Investigating Carbon Isotopes of Amino Acids using Liquid Chromatography Isotope Ratio Mass Spectrometry: Archaeological and Palaeoecological Applications
Dr Colin Smith, La Trobe University, Victoria
Friday 24 May 2013
3-4 pm Environment 1_N55_Room 1.07
Griffith University, Nathan Campus
Liquid chromatography isotope ratio mass spectrometry (LC/IRMS) is a technique capable of measuring stable carbon isotope ratios of single components in complex aqueous samples. Compound specific analysis has been achieved for sugars, alcohol, amino acids and amino sugars applied to food authentication, environmental science, geochemistry and archaeology.
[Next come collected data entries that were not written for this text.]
(** * Audio timeline editor: time axis, ruler, gap/drag controller, start-up load

    A shallow embedding of the timeline component family
    (TimelineRuler, useTimelineDrag, AudioTimeline) together with the
    properties stated about them.

    Numbers.  A JavaScript [number] is modelled as an exact rational in
    canonical form ([Qc]), so that [=] on numbers is Leibniz equality and
    arithmetic is the arithmetic the source text writes down.  Rounding
    error, infinities and NaN are outside the model: every theorem that
    divides by a variable is stated for a positive divisor, and the
    concrete inputs used below are small integers and short decimals on
    which the double computation gives the same result.  Results of
    [Math.floor] / [Math.ceil] are kept as [Z] and injected back with
    [int] where the source uses them as numbers.

    Browser.  Only what the sources touch is modelled: the bounding
    rectangle and scroll offset of the scroll container, the two document
    listeners, the queue of animation-frame requests, and promises by the
    way they settle. *)

From Stdlib Require Import QArith Qcanon Qround ZArith Lia Lqa Sorted Ascii.
From stdpp Require Import base list strings numbers pretty relations.

Local Open Scope Qc_scope.

(** ** JavaScript primitives used by the sources *)

Module JS.

Definition number : Type := Qc.

(** Integer literal. *)
Definition int (z : Z) : number := Qc_of_Z z.
(** Literal [n/d] (used for [0.5] and in examples such as [125.9]). *)
Definition frac (n : Z) (d : positive) : number := Q2Qc (n # d).

Definition Math_floor (x : number) : Z := Qfloor x.
Definition Math_ceil (x : number) : Z := Qceiling x.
I will describe how we have been using this technique in our laboratory at La Trobe University to investigate ancient proteins, preserved in archaeological bone, tooth and hair in order to explore; the diet and subsistence economy of prehistoric Chileans at a fortnightly scale, the diet and health of historic famine victims and the quality of collagen preservation in contaminated ancient bone.
In addition, I will discuss the potential application of the technique to other less well characterized mineralized proteins in tissues such as corals, snail shell and eggshell and bulk carbon isotope analysis in stalagmites for palaeoenvironmental interpretation.
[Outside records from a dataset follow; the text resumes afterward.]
Lemma exit_status_of_run_witness :
  let w := FakeGit.with_push_status FakeGit.fresh 128 in
  let r := launch (platform := fake) [] w in
  let killed := launch (platform := fake) [] (FakeGit.with_push_status FakeGit.fresh (-9)) in
  (inside_work_tree (platform := fake) FakeGit.outside = false
   /\ exit_status (launch (platform := fake) [] FakeGit.outside) = 1
   /\ process_status (launch (platform := fake) [] FakeGit.outside) = 1)
  /\ (inside_work_tree (platform := fake) FakeGit.fresh = true
      /\ parse_args (platform := fake) ["--bogus"] = ParserExit 2
      /\ exit_status (launch (platform := fake) ["--bogus"] FakeGit.fresh) = 2)
  /\ (inside_work_tree (platform := fake) w = true
      /\ parse_args (platform := fake) [] = Parsed default_namespace
      /\ first_fatal (events r) =
           Some (["git"; "push"; "origin"; "main"],
                 FakeGit.ko 128 "fatal: could not push",
                 [Stderr "Command failed: Command '['git', 'push', 'origin', 'main']' returned non-zero exit status 128."])
      /\ exit_status r = 128
      /\ process_status r = 128)
  /\ (exit_status killed = -9 /\ process_status killed = 247).
Proof.
  intros w r killed.
  assert (Hout := exit_status_of_run (platform := fake) [] FakeGit.outside).
  assert (Hbad := exit_status_of_run (platform := fake) ["--bogus"] FakeGit.fresh).
  assert (Hpush := exit_status_of_run (platform := fake) [] w).
  assert (Hkill := exit_status_of_run (platform := fake) []
                     (FakeGit.with_push_status FakeGit.fresh (-9))).
  cbv zeta in Hout, Hbad, Hpush, Hkill.
  destruct Hout as [Hout _]. destruct Hbad as [_ [Hbad _]].
  destruct Hpush as [_ [_ Hpush]]. destruct Hkill as [_ [_ Hkill]].
  split; [ split; [ reflexivity | exact (Hout eq_refl) ] | ].
  split; [ split; [ reflexivity | split;
            [ reflexivity | exact (proj1 (Hbad eq_refl 2 eq_refl)) ] ] | ].
  assert (H := Hpush eq_refl default_namespace eq_refl).
  assert (H' := Hkill eq_refl default_namespace eq_refl).
  vm_compute in H. vm_compute in H'.
  destruct H as [Hcode [_ [_ [Hsmall _]]]]. destruct H' as [Hcode' [_ [Hlow _]]].
  split.
  - split; [ reflexivity | split; [ reflexivity | split; [ vm_compute; reflexivity | ] ] ].
    split; [ vm_compute; exact Hcode | ].
    vm_compute. apply Hsmall. split; [ discriminate | reflexivity ].
  - split; [ vm_compute; exact Hcode' | vm_compute; exact Hlow ].
Defined.

(** ** Further properties of the script *)

(** *** Stripping *)

Lemma rstrip_idempotent : forall s, Py.rstrip (Py.rstrip s) = Py.rstrip s.
Proof.
  induction s as [| c s IH]; [ reflexivity | ].
  cbn [Py.rstrip]. destruct (Py.rstrip s) as [| a r] eqn:Hr.
  - destruct (Py.isspace c) eqn:Hc; [ reflexivity | ].
    cbn [Py.rstrip]. rewrite Hc. reflexivity.
  - cbn [Py.rstrip]. cbn [Py.rstrip] in IH. rewrite IH. reflexivity.
Qed.

Lemma lstrip_head :
  forall s, Py.lstrip s = EmptyString
            \/ exists c t, Py.lstrip s = String c t /\ Py.isspace c = false.
Proof.
  induction s as [| c s IH]; [ left; reflexivity | ].
  cbn [Py.lstrip]. destruct (Py.isspace c) eqn:Hc; [ exact IH | ].
  right. exists c, s. split; [ reflexivity | exact Hc ].
Qed.

Lemma rstrip_keeps_head :
  forall c t, Py.isspace c = false ->
    exists r, Py.rstrip (String c t) = String c r.
Proof.
  intros c t Hc. cbn [Py.rstrip]. destruct (Py.rstrip t) as [| a r].
  - rewrite Hc. exists EmptyString. reflexivity.
  - exists (String a r). reflexivity.
Qed.

Lemma strip_idempotent : forall s, Py.strip (Py.strip s) = Py.strip s.
Proof.
  intros s. unfold Py.strip.
  destruct (lstrip_head s) as [H | [c [t [H Hc]]]]; rewrite H.
  - reflexivity.
  - destruct (rstrip_keeps_head c t Hc) as [r Hr].
    rewrite Hr. cbn [Py.lstrip]. rewrite Hc. rewrite <- Hr.
    apply rstrip_idempotent.
Qed.

Lemma lstrip_only_whitespace :
  forall s, only_whitespace s = true -> Py.lstrip s = EmptyString.
Proof.
  induction s as [| c s IH]; intros H; [ reflexivity | ].
  cbn in H. apply andb_prop in H. destruct H as [Hc Hs].
  cbn [Py.lstrip]. rewrite Hc. apply IH. exact Hs.
Qed.

Lemma rstrip_empty_only_whitespace :
  forall s, Py.rstrip s = EmptyString -> only_whitespace s = true.
Proof.
  induction s as [| c s IH]; intros H; [ reflexivity | ].
  cbn [Py.rstrip] in H. destruct (Py.rstrip s) as [| a r]; [ | discriminate ].
  destruct (Py.isspace c) eqn:Hc; [ | discriminate ].
  cbn. rewrite Hc. apply IH. reflexivity.
Qed.

Lemma lstrip_suffix_only_whitespace :
  forall s, only_whitespace (Py.lstrip s) = true -> only_whitespace s = true.
Proof.
  induction s as [| c s IH]; intros H; [ reflexivity | ].
  cbn [Py.lstrip] in H. destruct (Py.isspace c) eqn:Hc.
  - cbn. rewrite Hc. apply IH. exact H.
  - cbn in H. rewrite Hc in H. discriminate.
Qed.

(** The text is stripped to nothing exactly when it holds whitespace
    only. *)
Lemma strip_empty_iff :
  forall s, Py.strip s = EmptyString <-> only_whitespace s = true.
Proof.
  intros s. unfold Py.strip. split; intros H.
  - apply lstrip_suffix_only_whitespace. apply rstrip_empty_only_whitespace. exact H.
  - rewrite (lstrip_only_whitespace s H). reflexivity.
Qed.

Section Further.

Context {platform : Platform}.

(** X1. [run] leaves through [sys.exit] exactly when it is asked to
    check and the command exits non-zero, and then with the status of
    the command: with [check=False] it always returns. *)
Theorem run_exits_iff :
  forall (cmd : list string) (check capture : bool) (s : state) (code : Z),
    fst (run cmd check capture s) = SystemExit code
    <-> check = true
        /\ returncode (fst (subprocess cmd (world s))) = code
        /\ code <> 0.
Proof.
  intros cmd check capture s code.
  unfold run, spawn, print, print_stderr, emit, sys_exit, bind, ret.
  cbn. destruct (subprocess cmd (world s)) as [p w]. cbn.
  destruct (returncode p =? 0) eqn:Hrc; cbn.
  - apply Z.eqb_eq in Hrc. split; [ discriminate | ].
    intros [_ [Hcode Hne]]. congruence.
  - apply Z.eqb_neq in Hrc. destruct check; cbn.
    + split.
      * intros H. inversion H; subst. repeat split. exact Hrc.
      * intros [_ [Hcode _]]. rewrite Hcode. reflexivity.
    + split; [ discriminate | ]. intros [H _]. discriminate H.
Qed.

(** X2. The text [run] returns for a captured command carries no
    whitespace at either end: stripping it again changes nothing. *)
Theorem run_returns_stripped_text :
  forall (cmd : list string) (check : bool) (s s' : state) (text : string),
    run cmd check true s = (Normal (Some text), s') ->
    Py.strip text = text.
Proof.
  intros cmd check s s' text.
  unfold run, spawn, print, print_stderr, emit, sys_exit, bind, ret.
  cbn. destruct (subprocess cmd (world s)) as [p w]. cbn.
  destruct (returncode p =? 0); cbn.
  - intros H. inversion H; subst. apply strip_idempotent.
  - destruct check; cbn; discriminate.
Qed.

(** X3. A staged-changes query that prints whitespace only (a bare
    newline, or nothing) counts as nothing staged: no commit command is
    executed and "No staged changes to commit." is printed. *)
Theorem whitespace_only_staging_is_empty :
  forall (argv : list string) (args : Namespace) (w : World),
    parse_args argv = Parsed args ->
    forall p,
      In (Exec diff_cmd p) (events (launch argv w)) ->
      returncode p = 0 ->
      only_whitespace (output p) = true ->
      executed is_commit (events (launch argv w)) = false
      /\ In (Stdout "No staged changes to commit.") (events (launch argv w)).
Proof.
  intros argv args w Hparse. unfold events.
  run_script; leaf; intros q Hin Hrc Hspace; unfold diff_cmd in Hin;
    repeat (destruct Hin as [Hin | Hin];
            [ try discriminate Hin; inversion Hin; subst; clear Hin | ]);
    try contradiction;
    try (apply strip_empty_iff in Hspace; congruence);
    try (tidy; contradiction);
    (split; [ reflexivity | cbn; tauto ]).
Qed.

(** X4. The commands of a run follow the pipeline: repository check,
    staging, staged-changes query, commit, remote query, registration,
    push, each at most once and never out of this order; a run executes
    at most seven commands. *)
Theorem commands_follow_the_pipeline :
  forall (argv : list string) (w : World),
    ascending (ranks (events (launch argv w))) = true
    /\ (length (commands (events (launch argv w))) <= 7)%nat.
Proof.
  intros argv w. unfold events, ranks.
  run_script; leaf; split; solve [ reflexivity | cbn; lia ].
Qed.

(** X5. A commit command is executed only outside dry-run mode and after
    a staged-changes query that returned some text, which is printed
    under "Staged files:". *)
Theorem commit_needs_staged_changes :
  forall (argv : list string) (args : Namespace) (w : World),
    parse_args argv = Parsed args ->
    executed is_commit (events (launch argv w)) = true ->
    dry_run args = false
    /\ exists text,
         staged_result (events (launch argv w)) = Some text
         /\ text <> EmptyString
         /\ In (Stdout ("Staged files:" ++ Py.nl ++ " " ++ text))
               (events (launch argv w)).
Proof.
  intros argv args w Hparse. unfold events.
  run_script; leaf; intros H; try discriminate H;
    (split; [ first [ assumption | reflexivity ] | ]);
    eexists; (split; [ reflexivity | ]);
    (split; [ discriminate | cbn; tauto ]).
Qed.

(** X6. Every push command is [git push] to the configured remote and
    branch; it is executed only when neither [--no-push] nor
    [--dry-run] is set, after the announcement "Pushing to ..." and
    after an ensure-remote step without failure. *)
Theorem push_goes_to_configured_remote :
  forall (argv : list string) (args : Namespace) (w : World),
    parse_args argv = Parsed args ->
    forall cmd p,
      In (Exec cmd p) (events (launch argv w)) ->
      is_push cmd = true ->
      cmd = ["git"; "push"; remote args; branch args]
      /\ no_push args = false
      /\ dry_run args = false
      /\ executed is_remote_query (events (launch argv w)) = true
      /\ executed_failing is_remote_add (events (launch argv w)) = false
      /\ In (Stdout ("Pushing to " ++ remote args ++ " " ++ branch args ++ "..."))
            (events (launch argv w)).
Proof.
  intros argv args w Hparse. unfold events.
  run_script; leaf; intros the_cmd the_p Hin Hpush;
    repeat (destruct Hin as [Hin | Hin]; [ inversion Hin; subst; clear Hin | ]);
    try contradiction; try discriminate Hpush;
    (split; [ reflexivity | ]);
    (split; [ first [ assumption | reflexivity ] | ]);
    (split; [ first [ assumption | reflexivity ] | ]);
    (split; [ reflexivity | ]);
    (split; [ leaf; reflexivity | cbn; tauto ]).
Qed.

End Further.

Section FurtherRuns.

Context {platform : Platform}.

(** X7. The remote and the branch of the command line matter to the
    push alone: under [--no-push], two command lines that agree on the
    message and on the other flags give the same run, event by event. *)
Theorem remote_and_branch_only_for_push :
  forall (argv argv' : list string) (args args' : Namespace) (w : World),
    parse_args argv = Parsed args ->
    parse_args argv' = Parsed args' ->
    message args = message args' ->
    all args = all args' ->
    dry_run args = dry_run args' ->
    no_push args = true ->
    no_push args' = true ->
    launch argv w = launch argv' w.
Proof.
  intros argv argv' args args' w Hparse Hparse' Hm Ha Hd Hn Hn'.
  destruct args as [m a n r b d], args' as [m' a' n' r' b' d'].
  cbn in Hm, Ha, Hd, Hn, Hn'. subst.
  unfold_script. rewrite Hparse, Hparse'.
  cbn [message all no_push remote branch dry_run].
  repeat (light; script_step); reflexivity.
Qed.

(** X8. Inside a repository, a run that ends with status 0 has met no
    fatal failure, has staged, asked for the staged changes and asked
    for the remote, and, unless [--no-push] or [--dry-run] is set, has
    pushed to the configured remote and branch with success. *)
Theorem status_zero_means_done :
  forall (argv : list string) (args : Namespace) (w : World),
    parse_args argv = Parsed args ->
    inside_work_tree w = true ->
    exit_status (launch argv w) = 0 ->
    first_fatal (events (launch argv w)) = None
    /\ executed is_stage (events (launch argv w)) = true
    /\ executed is_staged_query (events (launch argv w)) = true
    /\ executed is_remote_query (events (launch argv w)) = true
    /\ (no_push args = false -> dry_run args = false ->
        exists p, In (Exec ["git"; "push"; remote args; branch args] p)
                     (events (launch argv w))
                  /\ returncode p = 0).
Proof.
  intros argv args w Hparse. unfold events, exit_status.
  run_script; leaf; intros Hin Hstatus; try discriminate Hin;
    try (tidy; contradiction);
    repeat (split; [ reflexivity | ]);
    intros Hn Hd; try discriminate Hn; try discriminate Hd;
    eexists; (split; [ cbn; repeat first [ left; reflexivity | right ] | ]);
    tidy; assumption.
Qed.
Speaker: Colin Smith’s primary research area is biomolecular archaeology, and in particular investigating the preservation of biomolecules (proteins and DNA) in archaeological skeletal tissue and how this affects the information they contain. He studied in the UK and has also conducted research at the Museo Nacional de Ciencias Naturales (Madrid), in Uppsala and Stockholm Universities, Durham University and the Max Planck Institute for Evolutionary Anthropology (Leipzig). Previous research highlights include the development of the concept and models of ‘Thermal Age’ degradation of ancient DNA (with Professor Matthew Collins) as well as concepts of bone diagenesis and protein degradation (collagen and osteocalcin) in archaeological bone. His most recent research has focused on the application of stable isotope analysis to ancient proteins with a particular interest in analyzing them at the amino acid level. He is an ARC Future Fellow working on Molecular Archaeology: Carbon isotope analysis of amino acids as a means to investigate diets, physiology, metabolism and palaeoenvironment, and leads the LC-IRMS facility at La Trobe University.